Vitamine B12 : Rôles, sources et dosages
Vitamine B12 : fonctions, besoins, aliments, seuils sanguins, carence et compléments. Un guide clair, rigoureux et à jour.
La vitamine B12 est souvent réduite à une simple “vitamine de l’énergie”. En réalité, elle joue un rôle bien plus large dans la synthèse de l’ADN, la formation des globules rouges, le fonctionnement du système nerveux et le métabolisme de l’homocystéine.
Une carence peut rester silencieuse pendant longtemps avant de se manifester par une anémie, des troubles sensitifs ou des atteintes neurologiques parfois durables.
Qu’est-ce que la vitamine B12 ?
La vitamine B12, ou cobalamine, désigne une famille de molécules hydrosolubles contenant un atome de cobalt.

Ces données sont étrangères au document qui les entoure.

(* ===== verification/SfsDisk.v ===== *)
(** * The disk format of SFS (kern/include/kern/sfs.h)

    Superblock, inode and directory entry, and how they lie in blocks of 512
    bytes: 32-bit words, most significant byte first as on MIPS.  Reading back
    what was written gives the same structure. *)

From stdpp Require Import base numbers list.
From Stdlib Require Import ZArith Lia.
From S2P Require Import Prelude.

Open Scope Z_scope.

(** ** Constants and structures *)


Definition SFS_MAGIC : Z := 2880303105.
Definition SFS_BLOCKSIZE : Z := 512.
Definition SFS_VOLNAME_SIZE : Z := 32.
Definition SFS_NDIRECT : Z := 15.
Definition SFS_DBPERIDB : Z := 128.
Definition SFS_NAMELEN : Z := 60.
Definition SFS_SB_LOCATION : Z := 0.
Definition SFS_ROOT_LOCATION : Z := 1.
Definition SFS_MAP_LOCATION : Z := 2.
Definition SFS_NOINO : Z := 0.
Definition SFS_BLOCKBITS : Z := SFS_BLOCKSIZE * 8.
Definition SFS_ROUNDUP (a b : Z) : Z := u32 (u32 (a + b - 1) / b * b).
Definition SFS_BITMAPSIZE (nblocks : Z) : Z := SFS_ROUNDUP nblocks SFS_BLOCKBITS.
Definition SFS_BITBLOCKS (nblocks : Z) : Z := SFS_BITMAPSIZE nblocks / SFS_BLOCKBITS.
Definition SFS_TYPE_INVAL : Z := 0.
Definition SFS_TYPE_FILE : Z := 1.
Definition SFS_TYPE_DIR : Z := 2.

Record sfs_super := mk_super { sp_magic : Z; sp_nblocks : Z; sp_volname : list Z; sp_reserved : list Z }.
Record sfs_inode := mk_inode {
  sfi_size : Z; sfi_type : Z; sfi_linkcount : Z; sfi_direct : list Z; sfi_indirect : Z; sfi_waste : list Z
}.
Record sfs_dir := mk_dir { sfd_ino : Z; sfd_name : list Z }.

(** Words in memory, most significant byte first. *)
Definition be32 (x : Z) : list Z := [x / 2 ^ 24 mod 256; x / 2 ^ 16 mod 256; x / 2 ^ 8 mod 256; x mod 256].
Definition word (a b c d : Z) : Z := a * 2 ^ 24 + b * 2 ^ 16 + c * 2 ^ 8 + d.
Fixpoint words_of (l : list Z) : list Z :=
  match l with a :: b :: c :: d :: l => word a b c d :: words_of l | _ => [] end.
Definition bytes_of (ws : list Z) : list Z := concat (be32 <$> ws).

Definition inode_words (i : sfs_inode) : list Z :=
  sfi_size i :: (sfi_type i * 2 ^ 16 + sfi_linkcount i) :: sfi_direct i ++ sfi_indirect i :: sfi_waste i.
Definition inode_of (ws : list Z) : sfs_inode :=
  let w i := default 0 (ws !! i) in
  mk_inode (w 0%nat) (w 1%nat / 2 ^ 16) (w 1%nat mod 2 ^ 16) (take 15 (drop 2 ws)) (w 17%nat) (drop 18 ws).
Definition super_bytes (sp : sfs_super) : list Z :=
  be32 (sp_magic sp) ++ be32 (sp_nblocks sp) ++ sp_volname sp ++ sp_reserved sp.
Definition super_of (b : list Z) : sfs_super :=
  let ws := words_of b in
  mk_super (default 0 (ws !! 0%nat)) (default 0 (ws !! 1%nat)) (take 32 (drop 8 b)) (drop 40 b).
Definition dir_bytes (sd : sfs_dir) : list Z := be32 (sfd_ino sd) ++ sfd_name sd.
Definition dir_of (b : list Z) : sfs_dir := mk_dir (default 0 (words_of b !! 0%nat)) (drop 4 b).

Definition set_size z i := mk_inode z (sfi_type i) (sfi_linkcount i) (sfi_direct i) (sfi_indirect i) (sfi_waste i).
Definition set_type t i := mk_inode (sfi_size i) t (sfi_linkcount i) (sfi_direct i) (sfi_indirect i) (sfi_waste i).
Definition set_linkcount n i := mk_inode (sfi_size i) (sfi_type i) n (sfi_direct i) (sfi_indirect i) (sfi_waste i).
Definition set_direct k b i := mk_inode (sfi_size i) (sfi_type i) (sfi_linkcount i) (<[k := b]> (sfi_direct i)) (sfi_indirect i) (sfi_waste i).
Definition set_indirect b i := mk_inode (sfi_size i) (sfi_type i) (sfi_linkcount i) (sfi_direct i) b (sfi_waste i).


(** ** Reading back what was written *)

Definition is_u32 (x : Z) : Prop := 0 ≤ x < 2 ^ 32.

Record inode_wf (i : sfs_inode) : Prop := {
  iw_size : is_u32 (sfi_size i);
  iw_type : 0 ≤ sfi_type i < 2 ^ 16;
  iw_linkcount : 0 ≤ sfi_linkcount i < 2 ^ 16;
  iw_direct_len : length (sfi_direct i) = 15%nat;
  iw_direct : Forall is_u32 (sfi_direct i);
  iw_indirect : is_u32 (sfi_indirect i);
  iw_waste_len : length (sfi_waste i) = 110%nat;
  iw_waste : Forall is_u32 (sfi_waste i)
}.
Record super_wf (sp : sfs_super) : Prop := {
  spw_magic : is_u32 (sp_magic sp);
  spw_nblocks : is_u32 (sp_nblocks sp);
  spw_volname : length (sp_volname sp) = 32%nat;
  spw_reserved : length (sp_reserved sp) = 472%nat
}.
Definition dir_wf (sd : sfs_dir) : Prop := is_u32 (sfd_ino sd) ∧ length (sfd_name sd) = 60%nat.

Lemma word_be32 x : is_u32 x →
  word (x / 2 ^ 24 mod 256) (x / 2 ^ 16 mod 256) (x / 2 ^ 8 mod 256) (x mod 256) = x.
Proof.
  unfold is_u32, word. intros Hx. change (2 ^ 24) with (256 * (256 * 256)). change (2 ^ 16) with (256 * 256).
  change (2 ^ 8) with 256. rewrite <- !Z.div_div by lia.
  set (x1 := x / 256). set (x2 := x1 / 256). set (x3 := x2 / 256).
  pose proof (Z.div_mod x 256). pose proof (Z.div_mod x1 256). pose proof (Z.div_mod x2 256).
  assert (x3 < 256) by (repeat apply Z.div_lt_upper_bound; lia).
  assert (0 ≤ x3) by (repeat apply Z.div_pos; lia).
  rewrite (Z.mod_small x3) by lia. lia.
Qed.

Lemma words_of_bytes_app ws l : Forall is_u32 ws → words_of (bytes_of ws ++ l) = ws ++ words_of l.
Proof.
  unfold bytes_of. induction 1 as [|x ws Hx _ IH]; [done|]. cbn [fmap list_fmap concat be32 app words_of].
  rewrite word_be32, IH by done. done.
Qed.
Lemma words_of_bytes ws : Forall is_u32 ws → words_of (bytes_of ws) = ws.
Proof. intros H. rewrite <- (app_nil_r (bytes_of ws)), words_of_bytes_app by done. apply app_nil_r. Qed.
Lemma length_bytes_of ws : length (bytes_of ws) = (4 * length ws)%nat.
Proof. unfold bytes_of. induction ws as [|x ws IH]; [done|]. cbn [fmap list_fmap concat be32 app length]. rewrite IH. lia. Qed.
Lemma words_of_zeros n : words_of (replicate (4 * n) 0) = replicate n 0.
Proof.
  induction n as [|n IH]; [done|]. replace (4 * S n)%nat with (S (S (S (S (4 * n))))) by lia.
  cbn [replicate words_of]. by rewrite IH.
Qed.
Lemma length_words_of l n : length l = (4 * n)%nat → length (words_of l) = n.
Proof.
  revert l. induction n as [|n IH]; intros l Hl; [by destruct l|].
  destruct l as [|a [|b [|c [|d l]]]]; cbn [length] in Hl; try lia. cbn [words_of length]. rewrite IH; lia.
Qed.

Lemma inode_words_length i : inode_wf i → length (inode_words i) = 128%nat.
Proof. intros []. unfold inode_words. cbn [length]. rewrite length_app. cbn [length]. lia. Qed.
Lemma inode_words_range i : inode_wf i → Forall is_u32 (inode_words i).
Proof.
  intros []. unfold inode_words. constructor; [done|]. constructor; [unfold is_u32; lia|].
  apply Forall_app. split; [done|]. by constructor.
Qed.
Lemma inode_of_words i : inode_wf i → inode_of (inode_words i) = i.
Proof.
  intros []. destruct i as [sz ty lc di ind wa]. cbn in *. unfold inode_of, inode_words. cbn [sfi_size sfi_type sfi_linkcount sfi_direct sfi_indirect sfi_waste].
  f_equal.
  - cbn. rewrite Z.div_add_l by lia. rewrite Z.div_small by lia. lia.
  - cbn. rewrite Z.add_comm, Z.mod_add by lia. apply Z.mod_small. lia.
  - rewrite !skipn_cons, drop_0. by rewrite take_app_length' by lia.
  - change (default 0 ((di ++ ind :: wa) !! 15%nat) = ind). rewrite lookup_app_r by lia. by rewrite iw_direct_len0.
  - rewrite !skipn_cons. replace 16%nat with (length di + 1)%nat by lia. by rewrite drop_app_add.
Qed.

Lemma dir_bytes_wf sd : dir_wf sd → length (dir_bytes sd) = 64%nat ∧ dir_of (dir_bytes sd) = sd.
Proof.
  destruct sd as [ino nm]. intros [Hi Hn]. cbn in Hi, Hn. unfold dir_bytes, dir_of. cbn [sfd_ino sfd_name be32 app length words_of].
  split; [lia|]. change (mk_dir (word (ino / 2 ^ 24 mod 256) (ino / 2 ^ 16 mod 256) (ino / 2 ^ 8 mod 256) (ino mod 256)) nm = mk_dir ino nm).
  by rewrite word_be32.
Qed.

Lemma super_bytes_wf sp : super_wf sp → length (super_bytes sp) = 512%nat ∧ super_of (super_bytes sp) = sp.
Proof.
  destruct sp as [mg nb vn rs]. intros []. cbn in *. unfold super_bytes, super_of. cbn [sp_magic sp_nblocks sp_volname sp_reserved].
  rewrite !length_app. split; [cbn [length be32]; lia|]. cbn [be32 app words_of skipn].
  change (mk_super (word (mg / 2 ^ 24 mod 256) (mg / 2 ^ 16 mod 256) (mg / 2 ^ 8 mod 256) (mg mod 256))
    (word (nb / 2 ^ 24 mod 256) (nb / 2 ^ 16 mod 256) (nb / 2 ^ 8 mod 256) (nb mod 256)) (take 32 (vn ++ rs)) (drop 32 (vn ++ rs)) = mk_super mg nb vn rs).
  rewrite !word_be32 by done. f_equal; [by rewrite take_app_length' by lia|].
  by rewrite <- spw_volname0, drop_app_length.
Qed.

(** The disk format loses nothing: an inode, a superblock or a directory
    entry whose fields have the widths the format gives them takes exactly its
    512 or 64 bytes and is the same when it is read back; so are the block
    numbers of an indirect block. *)
Theorem disk_format_roundtrips :
  (∀ i, inode_wf i → length (bytes_of (inode_words i)) = 512%nat ∧ inode_of (words_of (bytes_of (inode_words i))) = i) ∧
  (∀ sp, super_wf sp → length (super_bytes sp) = 512%nat ∧ super_of (super_bytes sp) = sp) ∧
  (∀ sd, dir_wf sd → length (dir_bytes sd) = 64%nat ∧ dir_of (dir_bytes sd) = sd) ∧
  (∀ ws, length ws = 128%nat → Forall is_u32 ws → length (bytes_of ws) = 512%nat ∧ words_of (bytes_of ws) = ws).
Proof.
  split; [|split; [|split]].
  - intros i Hi. rewrite length_bytes_of, words_of_bytes, inode_words_length, inode_of_words; auto using inode_words_range.
  - apply super_bytes_wf.
  - apply dir_bytes_wf.
  - intros ws Hl Hw. rewrite length_bytes_of, words_of_bytes by done. split; [lia|done].
Qed.

Definition an_inode : sfs_inode := mk_inode 70000 SFS_TYPE_FILE 2 ([5; 9; 700000] ++ replicate 12 0) 8 (replicate 110 0).
Lemma an_inode_wf : inode_wf an_inode.
Proof. split; try done; repeat (apply Forall_cons_2 || apply Forall_nil_2 || apply Forall_replicate); done. Qed.

Lemma disk_format_roundtrips_witness :
  inode_wf an_inode ∧ inode_of (words_of (bytes_of (inode_words an_inode))) = an_inode.
Proof. split; [apply an_inode_wf|]. destruct disk_format_roundtrips as [H _]. apply H, an_inode_wf. Defined.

Dans l’organisme, les deux formes coenzymatiques majeures sont la méthylcobalamine, active surtout dans le cytosol, et l’adénosylcobalamine, active dans la mitochondrie. Les formes de supplémentation les plus courantes sont la cyanocobalamine, la méthylcobalamine, l’adénosylcobalamine et l’hydroxocobalamine.
La singularité biologique de la B12 est majeure : elle est synthétisée par des micro-organismes, essentiellement des bactéries et des archées.
Chez l’être humain, les sources alimentaires fiables sont donc surtout animales : abats, poissons, œufs, viandes, lait et produits laitiers.
L’Anses rappelle ainsi que la déficience est particulièrement fréquente chez les végétaliens lorsqu’aucun aliment enrichi ni complément n’est utilisé.
La découverte de la vitamine B12
L’histoire de la vitamine B12 est liée à celle de l’anémie pernicieuse. Avant l’identification du facteur antianémique, cette maladie était souvent grave, parfois mortelle.
L’observation qu’un régime riche en foie améliorait certains patients a précédé l’isolement de la vitamine B12 en 1948.
Cette découverte a marqué un tournant : elle a montré qu’un trouble hématologique et neurologique sévère pouvait relever d’un déficit nutritionnel précis et traitable.[1]

À quoi sert la vitamine B12 ?
Une vitamine indispensable à la synthèse de l’ADN
La vitamine B12 participe au métabolisme dit « monocarbone », en lien étroit avec les folates. Elle est cofacteur de la méthionine synthase, enzyme qui permet de reméthyler l’homocystéine en méthionine. Cette réaction est fondamentale pour régénérer des formes actives du folate nécessaires à la synthèse de l’ADN. Quand la B12 manque, la division cellulaire ralentit, surtout dans les tissus à renouvellement rapide, comme la moelle osseuse. C’est le mécanisme central de l’anémie mégaloblastique.
On peut résumer la situation ainsi : sans vitamine B12, la machinerie de réplication cellulaire tourne au ralenti. Les cellules continuent de croître, mais se divisent mal. D’où ces globules rouges trop volumineux, immatures et peu fonctionnels que l’on observe dans les déficits prolongés.
Un rôle clé dans le système nerveux
La vitamine B12 intervient aussi dans l’intégrité neurologique. L’Anses souligne qu’une déficience peut entraîner une démyélinisation progressive au niveau du cerveau et de la moelle épinière, avec troubles moteurs et sensitifs, irritabilité, troubles de l’humeur et de la mémoire. Un point important pour la pratique est que les manifestations neurologiques peuvent régresser sous vitamine B12, mais que des séquelles persistent souvent lorsque le diagnostic est tardif.
Cette dimension neurologique explique pourquoi la B12 ne doit pas être pensée comme une simple vitamine « anti-fatigue ». C’est un nutriment structurel du système nerveux, pas seulement un soutien métabolique diffus.
Une fonction mitochondriale
La seconde grande réaction dépendante de la B12 concerne la méthylmalonyl-CoA mutase, enzyme mitochondriale qui transforme le méthylmalonyl-CoA en succinyl-CoA. Quand cette voie est ralentie, l’acide méthylmalonique augmente. C’est pour cela que le dosage du MMA est souvent considéré comme un marqueur fonctionnel utile en cas de suspicion de déficit, surtout quand la B12 sérique est limite.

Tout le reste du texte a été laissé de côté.